It wasn't common to find a forger with a steady business. That sort of work tends to go in sudden spurts and long stoppages. What it probably meant was that Charlie had somehow gotten into the counterfeit game. Personally, I didn't care what he was doing as long as I got what I came for.

He must have been reading my mind. "Uh… I'm not so sure I can do this, Nick."

I gave him a friendly smile and sat down on one of the double-ended sofas that sat at right angles with its twin, making a false corner in the middle of the living room. "Sure you can, Charlie," I said easily.

Taking Wilhelmina out of her holster, I waved it carelessly in the air. "If you don't, I'll kill you." I wouldn't have of course. I don't go around killing people for something like that, particularly little people like Charlie Harkins. But then, Charlie didn't know that. All he knew was that I could kill people on occasion. The thought apparently occurred to him.

He thrust out a pleading palm. "Okay, Nick, okay. It's just that I'm not… well, anyway…"

"Okay." I reholstered Wilhelmina and leaned forward, my elbows on my knees. "I need a whole new identity, Charlie."

He nodded.

"When I leave here tonight, I'm going to be Nick Cartano, originally from Palermo, more recently from the French Foreign Legion. Leave me about a year or so between the Foreign Legion and now. I can fake that." The fewer actual facts people had to check back on, the better off I would be.

Harkins frowned and pulled at his chin. "That means a passport, discharge papers… what else?"

I ticked them off on my fingers. "I'll need personal letters from my family in Palermo, from a girl in Syracuse, a girl from St. Lo. I want a driver's permit from St. Lo, clothes from France, an old suitcase, and an old wallet."

Charlie looked distressed. "Gee, Nick, I can get that stuff all right, I guess, but it will take some time. I'm not supposed to being doing anything for anybody else now and I'll have to go slow and… uh…"

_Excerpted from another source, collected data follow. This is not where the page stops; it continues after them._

(** When no scope of the stack holds [C], autobinding is on and
    calling [C] returns an instance, [get(C)] returns that instance
    after binding it in the application scope, and nothing else of the
    store the call left is changed; if the application scope is in the
    stack, a second [get(C)] returns the same instance and changes
    nothing. *)
Theorem autobind_memoized w self inj stack app C inst w1 :
  injectors w !! self = Some inj → _scopes_stack inj = Some stack →
  _app_scope inj = Some app → stack_live w stack → app ∈ stack →
  (∀ s, s ∈ stack → holds w C s = false) →
  autobind inj = true →
  call classes C w = (Ret inst, w1) →
  ∃ w2 s,
    scopes w1 !! app = Some s ∧
    w2 = with_scopes
           (<[app := mkScope (scope_cls s) (<[C := inst]> (_bindings s))
                       (_factories s)]> (scopes w1)) w1 ∧
    (∀ none, get classes self C none w = (Ret inst, w2)) ∧
    binds w2 app C inst ∧
    (∀ none, get classes self C none w2 = (Ret inst, w2)).
Proof.
  intros Hi Hs Ha Hl Hin Hn Hab Hcall.
  pose proof (call_Ret_callable _ _ _ _ _ Hcall) as Hc.
  pose proof (call_extends classes C w) as Hext. rewrite Hcall in Hext.
  cbn in Hext.
  assert (Injector_at w self stack app) as Hat by (split; [by exists inj|done]).
  pose proof (extends_Injector_at _ _ _ _ _ Hext Hat) as Hat1.
  assert (∀ s, s ∈ stack → holds w1 C s = false) as Hn1.
  { intros s Hs'. rewrite (extends_holds w w1); [by apply Hn|done|].
    by eapply Forall_forall in Hl. }
  destruct Hat1 as [Hinj1 Hl1]. pose proof (conj Hinj1 Hl1) as Hat1.
  assert (is_Some (scopes w1 !! app)) as [s Happ].
  { by eapply Forall_forall in Hl1. }
  exists (with_scopes
            (<[app := mkScope (scope_cls s) (<[C := inst]> (_bindings s))
                        (_factories s)]> (scopes w1)) w1), s.
  split; [done|]. split; [done|].
  assert (binds
            (with_scopes
               (<[app := mkScope (scope_cls s) (<[C := inst]> (_bindings s))
                           (_factories s)]> (scopes w1)) w1) app C inst) as Hb.
  { eexists. split; [apply lookup_insert_eq|]. apply lookup_insert_eq. }
  split; [|split; [done|]].
  - intros none.
    rewrite (get_not_found classes _ _ _ _ _ _ Hi Hs Hl Hn), Hab, Hc. cbn.
    unfold bind_M at 1, try_except. rewrite Hcall.
    rewrite (bind_M_Ret _ _ _ _ _
               (bind_unbound _ _ _ _ _ C inst Hat1 Happ
                  (existsb_holds_false _ _ _ Hn1))).
    done.
  - intros none.
    apply list_elem_of_split_l in Hin as (pre & post & -> & Hpre).
    erewrite get_found.
    + by apply Scope_get_bound.
    + by apply Injector_at_store_scope.
    + intros a Ha'. unfold holds, bound_in, factory_bound_in. cbn.
      rewrite lookup_insert_ne by (by intros <-).
      apply (Hn1 a). apply elem_of_app. by left.
    + by eapply binds_holds.
Qed.
End resolution_properties.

Again, I got the impression that Charlie was working steadily for someone else. But at the moment, I couldn't have cared less.

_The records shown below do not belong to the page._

Definition byte_of_ascii (a : Ascii.ascii) : Z := Z.of_N (Ascii.N_of_ascii a).
Definition ascii_of_byte (b : Z) : Ascii.ascii := Ascii.ascii_of_N (Z.to_N b).

(** A byte string as the text it encodes, and back. *)
Definition as_bytes (s : string) : list Z :=
  byte_of_ascii <$> String.list_ascii_of_string s.
Definition of_bytes (bytes : list Z) : string :=
  String.string_of_list_ascii (ascii_of_byte <$> bytes).
Definition str_of_text (s : text) : string := of_bytes (utf8_bytes s).
Definition str_from_utf8 (s : string) : option text := from_utf8 (as_bytes s).

(** An ASCII literal of the source as a text. *)
Definition lit (s : string) : text := as_bytes s.

(** ** Methods of [str] *)

Fixpoint trim_start (s : text) : text :=
  match s with
  | [] => []
  | c :: rest => if is_whitespace c then trim_start rest else s
  end.
Definition trim_end (s : text) : text := reverse (trim_start (reverse s)).
Definition trim (s : text) : text := trim_end (trim_start s).

(** [split]: the pieces between occurrences of [sep], one more than there are
    occurrences. *)
Fixpoint split_on (sep : Z) (s : text) : list text :=
  match s with
  | [] => [[]]
  | c :: rest =>
      if c =? sep then [] :: split_on sep rest
      else match split_on sep rest with
           | piece :: pieces => (c :: piece) :: pieces
           | [] => [[c]]
           end
  end.

Definition NEWLINE : char := 10.
Definition strip_cr (line : text) : text :=
  match reverse line with 13 :: rest => reverse rest | _ => line end.

(** [str::lines]: a final newline ends the last line, and a carriage return
    before a newline belongs to it. *)
Definition lines (s : text) : list text :=
  let pieces := split_on NEWLINE s in
  let closed := strip_cr <$> removelast pieces in
  match last pieces with
  | Some [] | None => closed
  | Some tail => closed ++ [tail]
  end.

(** [split_once]. *)
Fixpoint split_once (sep : Z) (s : text) : option (text * text) :=
  match s with
  | [] => None
  | c :: rest =>
      if c =? sep then Some ([], rest)
      else '(before, after) ← split_once sep rest; Some (c :: before, after)
  end.

Definition ascii_lower (c : char) : char := if between 65 90 c then c + 32 else c.
Definition eq_ignore_ascii_case (a b : text) : bool :=
  bool_decide (ascii_lower <$> a = ascii_lower <$> b).

(** ** The two forms of a string are inverse *)

Lemma between_true lo hi c : between lo hi c = true ↔ lo ≤ c ≤ hi.
Proof. unfold between. rewrite andb_true_iff, !Z.leb_le. done. Qed.
Lemma between_false lo hi c : between lo hi c = false ↔ c < lo ∨ hi < c.
Proof. unfold between. rewrite andb_false_iff, !Z.leb_gt. done. Qed.

(** [lia] for goals with divisions by constants. *)
Ltac lia_div := Z.to_euclidean_division_equations; lia.

(** Decide the range tests of a goal whose bounds follow by arithmetic. *)
Ltac solve_ranges :=
  repeat match goal with
  | H : context [between _ _ _ = true] |- _ => rewrite between_true in H
  | H : context [between _ _ _ = false] |- _ => rewrite between_false in H
  | |- context [between ?lo ?hi ?c] =>
      first [ rewrite (proj2 (between_true lo hi c)) by lia_div
            | rewrite (proj2 (between_false lo hi c)) by lia_div ]
  | |- context [?a <? ?b] =>
      first [ rewrite (proj2 (Z.ltb_lt a b)) by lia_div
            | rewrite (proj2 (Z.ltb_ge a b)) by lia_div ]
  end; cbn [orb andb].

Lemma is_scalar_true c :
  is_scalar c = true ↔ 0 ≤ c ≤ 0xD7FF ∨ 0xE000 ≤ c ≤ 0x10FFFF.
Proof. unfold is_scalar. by rewrite orb_true_iff, !between_true. Qed.

Lemma fmap_cons_eq (c d : char) (o : option text) :
  c = d → cons c <$> o = cons d <$> o.
Proof. by intros ->. Qed.

Lemma from_utf8_char c rest :
  is_scalar c = true →
  from_utf8 (encode_char c ++ rest) = cons c <$> from_utf8 rest.
Proof.
  rewrite is_scalar_true. intros Hc. unfold encode_char.
  destruct (Z.ltb_spec c 0x80); [|destruct (Z.ltb_spec c 0x800);
    [|destruct (Z.ltb_spec c 0x10000)]]; cbn [app from_utf8].
  - by solve_ranges.
  - solve_ranges. apply fmap_cons_eq. lia_div.
  - destruct (Z.eqb_spec (0xE0 + c / 4096) 0xE0),
      (Z.eqb_spec (0xE0 + c / 4096) 0xED); try lia_div;
      solve_ranges; apply fmap_cons_eq; lia_div.
  - destruct (Z.eqb_spec (0xF0 + c / 262144) 0xF0),
      (Z.eqb_spec (0xF0 + c / 262144) 0xF4); try lia_div;
      solve_ranges; apply fmap_cons_eq; lia_div.
Qed.

Lemma from_utf8_encode s :
  Forall (λ c, is_scalar c = true) s → from_utf8 (utf8_bytes s) = Some s.
Proof.
  unfold utf8_bytes. induction 1 as [|c s Hc _ IH]; [done|].
  rewrite bind_cons, from_utf8_char, IH by done. done.
Qed.

Lemma encode_char_2 b0 b1 :
  0xC2 ≤ b0 ≤ 0xDF → 0x80 ≤ b1 ≤ 0xBF →
  encode_char ((b0 - 0xC0) * 64 + (b1 - 0x80)) = [b0; b1].
Proof.
  intros. unfold encode_char. set (c := _ + _ : Z).
  assert (c / 64 = b0 - 0xC0) as -> by (subst c; lia_div).
  assert (c mod 64 = b1 - 0x80) as -> by (subst c; lia_div).
  assert (0x80 ≤ c < 0x800) by (subst c; lia).
  solve_ranges. repeat f_equal; lia.
Qed.

Lemma encode_char_3 b0 b1 b2 :
  0xE0 ≤ b0 ≤ 0xEF → 0x80 ≤ b1 ≤ 0xBF → (b0 = 0xE0 → 0xA0 ≤ b1) →
  0x80 ≤ b2 ≤ 0xBF →
  encode_char ((b0 - 0xE0) * 4096 + (b1 - 0x80) * 64 + (b2 - 0x80)) = [b0; b1; b2].
Proof.
  intros. unfold encode_char. set (c := _ + _ : Z).
  assert (c / 64 mod 64 = b1 - 0x80) as -> by (subst c; lia_div).
  assert (c / 4096 = b0 - 0xE0) as H4096 by (subst c; lia_div).
  assert (c mod 64 = b2 - 0x80) as -> by (subst c; lia_div).
  rewrite H4096. assert (0x800 ≤ c < 0x10000) by (subst c; lia_div).
  solve_ranges. repeat f_equal; lia.
Qed.

Lemma encode_char_4 b0 b1 b2 b3 :
  0xF0 ≤ b0 ≤ 0xF4 → 0x80 ≤ b1 ≤ 0xBF → (b0 = 0xF0 → 0x90 ≤ b1) →
  0x80 ≤ b2 ≤ 0xBF → 0x80 ≤ b3 ≤ 0xBF →
  encode_char ((b0 - 0xF0) * 262144 + (b1 - 0x80) * 4096 + (b2 - 0x80) * 64
    + (b3 - 0x80)) = [b0; b1; b2; b3].
Proof.
  intros. unfold encode_char. set (c := _ + _ : Z).
  assert (c / 64 mod 64 = b2 - 0x80) as -> by (subst c; lia_div).
  assert (c / 4096 mod 64 = b1 - 0x80) as -> by (subst c; lia_div).
  assert (c / 262144 = b0 - 0xF0) as H262144 by (subst c; lia_div).
  assert (c mod 64 = b3 - 0x80) as -> by (subst c; lia_div).
  rewrite H262144. assert (0x10000 ≤ c) by (subst c; lia_div).
  solve_ranges. repeat f_equal; lia.
Qed.

Lemma from_utf8_sound bytes s :
  Forall (λ b, 0 ≤ b) bytes → from_utf8 bytes = Some s →
  utf8_bytes s = bytes ∧ Forall (λ c, is_scalar c = true) s.
Proof.
  remember (length bytes) as n eqn:Hn. revert bytes s Hn.
  induction (lt_wf n) as [n _ IH]; intros bytes s -> Hb H.
  destruct bytes as [|b0 rest]; cbn [from_utf8] in H.
  { by simplify_eq. }
  assert (∀ c tail, (length tail < length (b0 :: rest))%nat →
    Forall (λ b, 0 ≤ b) tail → is_scalar c = true →
    cons c <$> from_utf8 tail = Some s → encode_char c ++ tail = b0 :: rest →
    utf8_bytes s = b0 :: rest ∧ Forall (λ c, is_scalar c = true) s) as Hstep.
  { intros c tail Hlen Htail Hsc Hs Henc.
    apply fmap_Some in Hs as (s' & Hs' & ->).
    destruct (IH _ Hlen tail s' eq_refl Htail Hs') as [<- Hall].
    split; [by rewrite <- Henc | by constructor]. }
  apply Forall_cons_1 in Hb as [? Hr].
  destruct (Z.ltb_spec b0 0x80).
  { eapply (Hstep b0 rest); [cbn; lia|done| |done|].
    - apply is_scalar_true. lia.
    - unfold encode_char. by solve_ranges. }
  destruct rest as [|b1 rest1]; [done|].
  apply Forall_cons_1 in Hr as [? Hr1].
  destruct (between 0xC2 0xDF b0) eqn:Hb0.
  { destruct (between 0x80 0xBF b1) eqn:Hb1; [|done].
    rewrite between_true in *. eapply (Hstep _ rest1); [cbn; lia|done| |done|].
    - apply is_scalar_true. lia.
    - by rewrite encode_char_2. }
  destruct rest1 as [|b2 rest2]; [done|].
  apply Forall_cons_1 in Hr1 as [? Hr2].
  destruct (between 0xE0 0xEF b0) eqn:Hb0'.
  { destruct (_ && _) eqn:Hg in H; [|done].
    apply andb_true_iff in Hg as [Hg1 Hg2]. rewrite between_true in *.
    destruct (Z.eqb_spec b0 0xE0), (Z.eqb_spec b0 0xED);
    (eapply (Hstep _ rest2); [cbn; lia|done| |done|];
    [apply is_scalar_true; lia | rewrite encode_char_3; (done || lia)]). }
  destruct rest2 as [|b3 rest3]; [done|].
  apply Forall_cons_1 in Hr2 as [? Hr3].
  destruct (_ && _) eqn:Hg in H; [|done].
  rewrite !andb_true_iff in Hg. destruct Hg as [[[Hg0 Hg1] Hg2] Hg3].
  rewrite between_true in *.
  destruct (Z.eqb_spec b0 0xF0), (Z.eqb_spec b0 0xF4);
  (eapply (Hstep _ rest3); [cbn; lia|done| |done|];
    [apply is_scalar_true; lia | rewrite encode_char_4; (done || lia)]).
Qed.

Lemma byte_of_ascii_range a : 0 ≤ byte_of_ascii a < 256.
Proof.
  unfold byte_of_ascii. pose proof (Ascii.N_ascii_bounded a). lia.
Qed.
Lemma ascii_of_byte_of_ascii a : ascii_of_byte (byte_of_ascii a) = a.
Proof. unfold ascii_of_byte, byte_of_ascii. by rewrite N2Z.id, Ascii.ascii_N_embedding. Qed.
Lemma byte_of_ascii_of_byte b : 0 ≤ b < 256 → byte_of_ascii (ascii_of_byte b) = b.
Proof.
  intros. unfold ascii_of_byte, byte_of_ascii.
  rewrite Ascii.N_ascii_embedding by lia. apply Z2N.id; lia.
Qed.

Lemma as_bytes_nonneg s : Forall (λ b, 0 ≤ b) (as_bytes s).
Proof.
  unfold as_bytes. apply Forall_fmap, Forall_forall. intros a _.
  cbn. pose proof (byte_of_ascii_range a). lia.
Qed.

Lemma of_bytes_as_bytes s : of_bytes (as_bytes s) = s.
Proof.
  unfold of_bytes, as_bytes. rewrite <- list_fmap_compose.
  rewrite (list_fmap_ext _ id), list_fmap_id.
  - apply String.string_of_list_ascii_of_string.
  - intros i a _. apply ascii_of_byte_of_ascii.
Qed.

Lemma as_bytes_of_bytes bytes :
  Forall (λ b, 0 ≤ b < 256) bytes → as_bytes (of_bytes bytes) = bytes.
Proof.
  intros H. unfold of_bytes, as_bytes.
  rewrite String.list_ascii_of_string_of_list_ascii, <- list_fmap_compose.
  induction H as [|b bytes Hb _ IH]; [done|]. cbn in *.
  by rewrite byte_of_ascii_of_byte, IH.
Qed.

"I want it tonight, Charlie," I said.

He sighed in exasperation, started to say something, then thought the better of it and pursed his lips, thinking. "I can do the passport and the discharge papers, all right," he finally said. "There's enough demand for those that I've got forms on hand, but…"

"Get them," I interrupted.

He looked at me dismally for a moment, then shrugged his shoulders in resignation. "I'll try."

Some people just won't do anything unless you lean on them. I leaned on Charlie and about midnight that night I walked out of that plastic elegance into the fetid streets of the Quarter as Nick Cartano. A phone call to our embassy would take care of my old passport and the few belongings I had left in the Hotel St. Georges. From now until I finished this job, I was Nick Cartano, a footloose Sicilian with a cloudy past.

I whistled a light Italian tune as I went down the street.

I moved into the Hotel Roma and waited. If there was a stream of Sicilians pouring through Beirut on their way to America, they would be coming through the Roma. The Roma in Beirut is an irresistible attraction for Italians, as if the front desk were decorated with cloves of garlic. Actually, the way it smells, it could be.

For all my planning, however, I met Louie Lazaro by pure chance the very next day.

It was one of those flatly hot days you find so often along the coast of Lebanon. The scorching blast of the desert is there, sand dry and fiercely hot, but the cool blue of the Mediterranean lessens the impact.

On the sidewalk in front of me, hawk-visaged Bedouins, their black abayas trimmed with gold brocade, shouldered their way past sleek Levantine businessmen; flagrantly mustached merchants bustled by, talking excitedly in French; here and there appeared tarbooshes, their wearers sometimes in severely cut Western suits, sometimes in galibeahs, the ever present nightgown-like robe. On the curb, a legless beggar wallowed in the street's accumulated filth, wailing, "Bahksheesh, bahksheesh," at each passer-by, his palms upturned in supplication and his rheumy eyes beseeching. In the street, a veiled old haridan perched high on a mangy camel that plodded along disconsolately, oblivious to the taxis dodging wildly through the narrow street, raucous horns honking in dissonance.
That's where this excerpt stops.